[Opening Information shown section]

(* ===== verification/AgentSocket.v ===== *)
(** * The PKCS#11 module's connection to the agent

    Models [src/pkcs11/SocketAgentClient.cpp]: the calls of [AgentClient.h] over one
    connection of framed requests and replies. What is at the other end is a class
    ([AgentPeer]): it decides whether it is reached, whether the check of it passes, and
    which frames arrive after each request before it falls silent. What the client does with
    the connection is logged ([Action]). A call holds the client's lock from start to end
    and is one step; the two that never wait are told whether the lock was taken.

    The theorems say that the log follows a protocol, whatever the peer does; that an answer
    is the peer's own answer to that question; that an agent that decodes requests and builds
    replies with [Messages.v] is heard as if it were called directly; what a snapshot
    reports; and that a public key, once answered, does not change. *)
From stdpp Require Import gmap strings.
From S2P Require Import Prelude Framing Cbor Vocabulary Fields Messages ClientCodec RawCrypto Token Cryptoki.
Import Framing Cbor Vocabulary Fields Messages ClientCodec.
Local Open Scope Z_scope.

Module AgentSocket.
#[local] Existing Instance RawCrypto.Mechanism_eq_dec.

Abbreviation Status := Cryptoki.Status.
Abbreviation BytesResult := Cryptoki.BytesResult.
Abbreviation CertPublicKey := Cryptoki.CertPublicKey.

(** ** Refusals *)

Definition mapWireError (e : Sync.SyncError) : Status :=
  match e with
  | Sync.UserNotLoggedIn => Cryptoki.UserNotLoggedIn
  | Sync.NotAuthorized => Cryptoki.NotAuthorized
  | Sync.AuthFailed => Cryptoki.AuthFailed
  | Sync.Cancelled => Cryptoki.Cancelled
  | Sync.KeyNotFound => Cryptoki.KeyNotFound
  | Sync.UnknownCard => Cryptoki.UnknownCard
  | Sync.NotSupported | Sync.UnsupportedOnThisCard => Cryptoki.NotSupported
  | Sync.RateLimited => Cryptoki.RateLimited
  | Sync.CommunicationError => Cryptoki.Communication
  | Sync.InvalidRequest => Cryptoki.InvalidInput
  | _ => Cryptoki.GeneralError
  end.

Definition statusOf (info : ErrInfo) : Status :=
  match ei_code info with
  | inr sync => mapWireError sync
  | inl _ => Cryptoki.GeneralError
  end.

(** ** The other end *)

(** [p_socket] is [::socket], [p_connect] [::connect], [p_check] the check of the peer
    ([None] when it throws), [p_timeout] one [setsockopt] of a deadline. [p_send] is
    [sendFrame]: [None] when it fails, and else the frames that arrive from then on, up to
    the next request that is sent or the silence that makes [recvFrame] fail. *)
Class AgentPeer (P : Type) := {
  p_socket : P → bool * P;
  p_connect : string → P → bool * P;
  p_check : P → option bool * P;
  p_timeout : Z → P → bool * P;
  p_send : list Z → P → option (list Frame) * P }.

(** ** State *)

Record SocketTimeouts := mkTimeouts { publicDataSecs : Z; interactiveSecs : Z; loginStateSecs : Z }.
Definition kInteractiveTimeoutSecs : Z := 600.
Definition kPublicDataTimeoutSecs : Z := 60.
Definition kLoginStateTimeoutSecs : Z := 2.
Definition defaultTimeouts : SocketTimeouts :=
  mkTimeouts kPublicDataTimeoutSecs kInteractiveTimeoutSecs kLoginStateTimeoutSecs.

(** What a client is made with. [sunPathSize] is the platform's [sizeof(addr.sun_path)]. *)
Record Setup := mkSetup { path : string; budgets : SocketTimeouts; hasPeerCheck : bool; sunPathSize : nat }.

(** [fd] is the connection, with the frames that are still to be read from it. *)
Record Impl := mkImpl {
  fd : option (list Frame); handshakeOk : bool; features : list string; nextRequestId : Z;
  keyCache : gmap string CertPublicKey; cachedSnapshot : list Token.ReaderState; haveSnapshot : bool }.

Definition setFd v i := mkImpl v (handshakeOk i) (features i) (nextRequestId i) (keyCache i) (cachedSnapshot i) (haveSnapshot i).
Definition setHandshake v i := mkImpl (fd i) v (features i) (nextRequestId i) (keyCache i) (cachedSnapshot i) (haveSnapshot i).
Definition setFeatures v i := mkImpl (fd i) (handshakeOk i) v (nextRequestId i) (keyCache i) (cachedSnapshot i) (haveSnapshot i).
Definition setNext v i := mkImpl (fd i) (handshakeOk i) (features i) v (keyCache i) (cachedSnapshot i) (haveSnapshot i).
Definition setKeys v i := mkImpl (fd i) (handshakeOk i) (features i) (nextRequestId i) v (cachedSnapshot i) (haveSnapshot i).
Definition setSnapshot v i := mkImpl (fd i) (handshakeOk i) (features i) (nextRequestId i) (keyCache i) v true.

(** What the client does with the connection. *)
Inductive Action :=
| Opened
| Checked (accepted : bool)
| Budget (secs : Z) (ok : bool)
| Sent (id : Z) (r : Request) (ok : bool)
| Received (f : option Frame)
| Closed.

Section Client.
Context {ctx : Type} `{!Qcbor ctx} {P : Type} `{!AgentPeer P}.
Variable setup : Setup.

Record World := mkWorld { impl : Impl; peer : P; log : list Action }.
Definition M (A : Type) : Type := World → A * World.

#[export] Instance client_ret : MRet M := λ A a w, (a, w).
#[export] Instance client_bind : MBind M := λ A B k m w, let '(a, w) := m w in k a w.

Definition emit (a : Action) : M unit := λ w, ((), mkWorld (impl w) (peer w) (log w ++ [a])).
Definition change (f : Impl → Impl) : M unit := λ w, ((), mkWorld (f (impl w)) (peer w) (log w)).
Definition reads {A} (f : Impl → A) : M A := λ w, (f (impl w), w).
Definition asks {A} (f : P → A * P) : M A := λ w, let '(a, p) := f (peer w) in (a, mkWorld (impl w) p (log w)).

(** ** The connection *)

Definition closeSocket : M unit :=
  open ← reads fd;
  match open with
  | Some _ => emit Closed;; change (setFd None)
  | None => mret ()
  end;;
  change (setHandshake false).

Definition setTimeout (secs : Z) : M bool :=
  r ← asks (p_timeout secs);
  s ← asks (p_timeout secs);
  emit (Budget secs (r && s));;
  mret (r && s).

(** [recvFrame] on the frames that are still to be read. *)
Definition taken (f : Frame) (inbox : list Frame) : M unit :=
  emit (Received (Some f));; change (setFd (Some inbox)).
Definition silence : M unit := emit (Received None);; closeSocket.

(** The frames of [call] after the request with this id. *)
Fixpoint awaitReply (id : Z) (inbox : list Frame) : M (option ReplyVariant) :=
  match inbox with
  | [] => silence;; mret None
  | f :: inbox =>
      taken f inbox;;
      match Framing.fds f with
      | _ :: _ => closeSocket;; mret None
      | [] =>
          match parseReply (Framing.body f) 0 with
          | Some decoded =>
              if requestId decoded =? id then mret (Some (replyArm decoded)) else awaitReply id inbox
          | None =>
              match parseEvent (Framing.body f) 0 with
              | Some _ => awaitReply id inbox
              | None => closeSocket;; mret None
              end
          end
      end
  end.

Definition sendFrame (request : Request) (id : Z) : M bool :=
  arriving ← asks (p_send (encodeRequest request id));
  match arriving with
  | None => emit (Sent id request false);; mret false
  | Some frames =>
      emit (Sent id request true);;
      change (λ i, setFd (match fd i with Some inbox => Some (inbox ++ frames) | None => None end) i);;
      mret true
  end.

Definition call (request : Request) (timeoutSecs : Z) : M (option ReplyVariant) :=
  open ← reads fd;
  match open with
  | None => mret None
  | Some _ =>
      ok ← setTimeout timeoutSecs;
      if negb ok then mret None
      else
        id ← reads nextRequestId;
        change (setNext (u64 (id + 1)));;
        sent ← sendFrame request id;
        if negb sent then closeSocket;; mret None
        else
          inbox ← reads fd;
          awaitReply id (default [] inbox)
  end.

(** [peerCheck], where there is one: an exception is a refusal. *)
Definition checkPeer : M bool :=
  if hasPeerCheck setup then
    verdict ← asks p_check;
    emit (Checked (default false verdict));;
    mret (default false verdict)
  else mret true.

Definition connect : M bool :=
  open ← reads fd;
  match open with
  | Some _ => reads handshakeOk
  | None =>
      s ← asks p_socket;
      if negb s then mret false
      else if String.eqb (path setup) "" || (sunPathSize setup <=? String.length (path setup))%nat then mret false
      else
        reached ← asks (p_connect (path setup));
        if negb reached then mret false
        else
          emit Opened;;
          accepted ← checkPeer;
          if negb accepted then emit Closed;; mret false
          else
            change (setFd (Some []));;
            setTimeout (publicDataSecs (budgets setup));;
            reply ← call (Hello kProtocolVersion true) (publicDataSecs (budgets setup));
            match reply with
            | Some (KnownReply (HelloAck _ offered)) =>
                change (setFeatures offered);;
                change (setHandshake true);;
                mret true
            | _ => closeSocket;; mret false
            end
  end.
(** ** Reading certificates *)

(** The frames of an operation until it has finished; [out] is its result so far. *)
Fixpoint awaitCertificates (opId : Z) (out : list CertInfo) (inbox : list Frame) : M (list CertInfo) :=
  match inbox with
  | [] => silence;; mret out
  | f :: inbox =>
      taken f inbox;;
      match Framing.fds f with
      | _ :: _ => closeSocket;; mret []
      | [] =>
          match parseEvent (Framing.body f) 0 with
          | None =>
              match parseReply (Framing.body f) 0 with
              | Some _ => awaitCertificates opId out inbox
              | None => closeSocket;; mret []
              end
          | Some (KnownEvent (OpResultReady op result)) =>
              if negb (op =? opId) then awaitCertificates opId out inbox
              else
                match result with
                | CertListResult certs => awaitCertificates opId certs inbox
                | _ => awaitCertificates opId out inbox
                end
          | Some (KnownEvent (OpFinished op status _ _ _)) =>
              if negb (op =? opId) then awaitCertificates opId out inbox
              else if negb (status =? Vocabulary.Status.Ok_) then mret []
              else mret out
          | Some _ => awaitCertificates opId out inbox
          end
      end
  end.

Definition readCertificates (card : string) : M (list CertInfo) :=
  started ← call (ReadCertificates card) (publicDataSecs (budgets setup));
  match started with
  | Some (KnownReply (OpStarted op)) =>
      inbox ← reads fd;
      awaitCertificates op [] (default [] inbox)
  | _ => mret []
  end.

(** ** The calls *)

Definition neutralCert (e : CertInfo) : Token.NeutralCert :=
  Token.mkNeutral (ci_certId e) (ci_keyId e) (ci_keyType e) (ci_keyBits e) (ci_signingCapable e) (ci_canDerive e)
    (ci_keyUsageBits e) (ci_alwaysAuthenticate e)
    match ci_fields e !! "subject"%string with
    | Some sg => match sg !! "cn"%string with Some cn => cf_value cn | None => ""%string end
    | None => ""%string
    end.

(** [cardsByHandle.find], of a map in which the first card of a handle stays. *)
Definition preAuthOf (cards : list CardState) (card : string) : Z :=
  match List.find (λ c, String.eqb (cs_handle c) card) cards with
  | Some c => cs_preAuth c
  | None => Token.PreReadAuth_None
  end.

(** One reader of the state. *)
Definition readReader (cards : list CardState) (r : ReaderState) : M Token.ReaderState :=
  match (if rs_hasCard r then rs_card r else None) with
  | None => mret (Token.mkReader (rs_handle r) (rs_name r) (rs_hasCard r) "" "" [])
  | Some card =>
      found ← readCertificates card;
      let certs := omap (λ e, Token.certEntryFrom (neutralCert e) (preAuthOf cards card)) found in
      mret (Token.mkReader (rs_handle r) (rs_name r) (rs_hasCard r) (Token.tokenLabelFor certs (rs_name r))
        (Token.tokenSerialFor card) certs)
  end.

Fixpoint readReaders (cards : list CardState) (readers : list ReaderState) : M (list Token.ReaderState) :=
  match readers with
  | [] => mret []
  | r :: readers =>
      reader ← readReader cards r;
      rest ← readReaders cards readers;
      mret (reader :: rest)
  end.

(** [busy]: another call holds the lock. *)
Definition snapshot (busy : bool) : M (list Token.ReaderState) :=
  if busy then reads cachedSnapshot
  else
    connected ← connect;
    if negb connected then mret []
    else
      stateReply ← call GetState (publicDataSecs (budgets setup));
      match stateReply with
      | Some (KnownReply (StateReply readers cards)) =>
          snap ← readReaders cards readers;
          change (setSnapshot snap);;
          mret snap
      | _ => mret []
      end.
(* ===== verification/QtValues.v ===== *)
(** * Values of the Qt client

    Models what stands between the wire's values and the values an application of the Qt
    client sees: the conversions at the top of [client/qt/src/socket/SocketTransport.cpp],
    [ConfigKeyHelpers.h], [CscaAnchorMapping.h], [CertFieldsExtra.h], [CredentialTypes.cpp] and
    [IdentityRows.cpp].

    [QVariant] is its kinds the source makes. What Qt does when it converts one kind to
    another is a class ([VariantOps]); the theorems assume of it what Qt documents
    ([VariantLaws]). Conversions between [std::string] and [QString] are taken to keep the
    text. A date is what it was made from. *)
From stdpp Require Import gmap strings sorting pretty.
From S2P Require Import Prelude Framing Cbor Vocabulary Fields Messages ClientCodec.
Import Framing Cbor Vocabulary Fields Messages ClientCodec.
Local Open Scope Z_scope.

Module QtValues.

Inductive QVariant :=
| VInvalid | VBool (b : bool) | VInt (i : Z) | VUInt (u : Z) | VLongLong (i : Z) | VULongLong (u : Z) | VDouble (d : Z)
| VString (s : string) | VByteArray (b : list Z) | VStringList (l : list string) | VList (l : list QVariant)
| VMap (m : list (string * QVariant)).

Notation QVariantMap := (gmap string QVariant).

Inductive QDateTime := InvalidDate | FromSecsSinceEpoch (s : Z) | FromString (text : string).

(** The conversions of [QVariant] the source uses. *)
Class VariantOps := {
  toString_ : QVariant → string; toBool_ : QVariant → bool; toInt_ : QVariant → Z; toUInt_ : QVariant → Z;
  toLongLong_ : QVariant → Z; toULongLong_ : QVariant → Z; toDouble_ : QVariant → Z;
  toStringList_ : QVariant → list string; toList_ : QVariant → list QVariant; toMap_ : QVariant → QVariantMap }.

(** What Qt documents of them: a value of the kind is that value; numbers in range convert; a
    list of texts and a list of values convert to each other. *)
Class VariantLaws (variants : VariantOps) := {
  toString_string s : toString_ (VString s) = s;
  toBool_bool b : toBool_ (VBool b) = b;
  toInt_int i : toInt_ (VInt i) = i;
  toUInt_uint u : toUInt_ (VUInt u) = u;
  toUInt_long i : 0 ≤ i < 2 ^ 32 → toUInt_ (VLongLong i) = i;
  toLongLong_long i : toLongLong_ (VLongLong i) = i;
  toStringList_strings l : toStringList_ (VStringList l) = l;
  toStringList_list l : toStringList_ (VList (map VString l)) = l;
  toList_list l : toList_ (VList l) = l;
  toMap_map m : NoDup m.*1 → toMap_ (VMap m) = list_to_map m;
  of_nothing : toString_ VInvalid = ""%string ∧ toBool_ VInvalid = false ∧ toUInt_ VInvalid = 0 }.

(** [m.value(key)]: an absent key is an invalid value. *)
Definition valueOf (m : QVariantMap) (key : string) : QVariant := default VInvalid (m !! key).

(** The entries of a [std::map], in the order of its keys. *)
Definition keyLe (a b : string) : Prop := Is_true (String.leb a b).
Definition inKeyOrder {A} (m : gmap string A) : list (string * A) :=
  omap (λ k, pair k <$> m !! k) (merge_sort keyLe (map_to_list m).*1).

Fixpoint cborToVariant (value : CborValue) : QVariant :=
  match value with
  | CNull => VInvalid
  | CBool b => VBool b
  | CUInt u => VULongLong u
  | CInt i => VLongLong i
  | CDouble d => VDouble d
  | CText s => VString s
  | CBytes b => VByteArray b
  | CArray es => VList (map cborToVariant es)
  | CMap m => VMap (map (λ kv, (kv.1, cborToVariant kv.2)) m)
  end.

(** ** Readers and cards *)

Definition preAuthToken (preAuth : Z) : string :=
  if preAuth =? 0 then "None"
  else if preAuth =? 1 then "Mrz"
  else if preAuth =? 2 then "Can"
  else "Unknown" +:+ pretty preAuth.

Definition readerProps (reader : ReaderState) : QVariantMap :=
  {[ "Name" := VString (rs_name reader);
     "HasCard" := VBool (rs_hasCard reader);
     "Card" := VString (default "" (rs_card reader));
     "Model" := VString (rs_model reader);
     "Interface" := VString (Iface.readerInterfaceToken (rs_iface reader)) ]}%string.

Definition cardProps (card : CardState) : QVariantMap :=
  {[ "Capabilities" := VUInt (cs_caps card);
     "PreReadAuthMethod" := VString (preAuthToken (cs_preAuth card));
     "Reader" := VString (cs_reader card);
     "CardType" := VString (default "" (cs_cardType card));
     "Atr" := VString (default "" (cs_atr card)) ]}%string.

(** ** Identity *)

Definition kFieldExtraLabelKey : string := "labelKey".
Definition kFieldExtraLabelFallback : string := "labelFallback".
Definition kFieldExtraType : string := "type".
Definition kFieldTypeBinary : string := "binary".
Lemma dispatch_heard op l e fds x t :
  soleWatch op l t → extendsBy (heardBy op l) t (dispatchEvent e fds x (note (NDispatched e fds) t)).
Proof.
  intros Hw. assert (∀ t', extendsBy allAside (note (NDispatched e fds) t) t' → noteFor op l (e, fds) = None → extendsBy (heardBy op l) t t') as Hd
    by (intros; by eapply dispatched_then).
  destruct e as [e|]; [|by apply Hd; [apply extends_same; [done|constructor]|]].
  destruct e; cbn [dispatchEvent]; try (by apply tellOperation_heard).
  all: apply Hd; [|done]; try (by apply tellRegistry_aside).
  - destruct (ifaceKind iface); apply extends_same; done || constructor.
  - eapply aside_trans; [|by apply tellRegistry_aside].
    match goal with |- context [if ?c then _ else _] => destruct c end; [|apply extends_same; [done|constructor]].
    apply quiet_aside, refreshConfig_quiet.
  - eapply aside_trans; [|by apply tellRegistry_aside]. apply extends_same; [done|constructor].
Qed.

Lemma setters_aside t t1 t' : notes t1 = notes t → extendsBy allAside t1 t' → extendsBy allAside t t'.
Proof. intros E (ns & En & ?). exists ns. by rewrite <-E. Qed.

Lemma drainTurn_heard op l x t : soleWatch op l t → extendsBy (heardBy op l) t (drainTurn x t).
Proof.
  intros Hw. unfold drainTurn. destruct (rest t) as [|e errands].
  - destruct (m_deferred t) as [|item items]; [apply aside_heard, extends_same; [done|constructor]|].
    destruct item as [ev fds|r|g lp ld].
    + destruct (dispatch_heard op l ev fds x (setDeferred items t) Hw) as (ns & ? & ?). by exists ns.
    + apply aside_heard. unfold dispatchAsyncReply. destruct (m_pendingProps _ !! _) as [p|].
      { by eapply setters_aside; [|apply tellFetched_aside]. }
      destruct (m_pendingDer _ !! _) as [token|]; [by eapply setters_aside; [|apply tellDer_aside]|apply extends_same; [done|constructor]].
    + apply aside_heard, extends_same; [done|constructor].
  - apply aside_heard, (setters_aside t (setRest errands t)); [done|].
    destruct e as [k objectId changed|token objectId k|token|g]; cbn [runErrand].
    + destruct (watches _ _ _); [by apply extends_one; repeat constructor|apply extends_same; [done|constructor]].
    + apply tellFetched_aside.
    + apply tellDer_aside.
    + destruct (_ =? _); [by apply tellRegistry_aside|apply extends_same; [done|constructor]].
Qed.

Lemma drainDeferred_notes t : notes (drainDeferred t) = notes t.
Proof. unfold drainDeferred. by destruct (m_draining _). Qed.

[Closing Information shown section]

Exercise instructions: Looking at the data above, return every line from the one with "Token.mkNeutral (ci_certId e)" down to the one with "match (if rs_hasCard", exactly and inclusively.

Worked solution:
  Token.mkNeutral (ci_certId e) (ci_keyId e) (ci_keyType e) (ci_keyBits e) (ci_signingCapable e) (ci_canDerive e)
    (ci_keyUsageBits e) (ci_alwaysAuthenticate e)
    match ci_fields e !! "subject"%string with
    | Some sg => match sg !! "cn"%string with Some cn => cf_value cn | None => ""%string end
    | None => ""%string
    end.

(** [cardsByHandle.find], of a map in which the first card of a handle stays. *)
Definition preAuthOf (cards : list CardState) (card : string) : Z :=
  match List.find (λ c, String.eqb (cs_handle c) card) cards with
  | Some c => cs_preAuth c
  | None => Token.PreReadAuth_None
  end.

(** One reader of the state. *)
Definition readReader (cards : list CardState) (r : ReaderState) : M Token.ReaderState :=
  match (if rs_hasCard r then rs_card r else None) with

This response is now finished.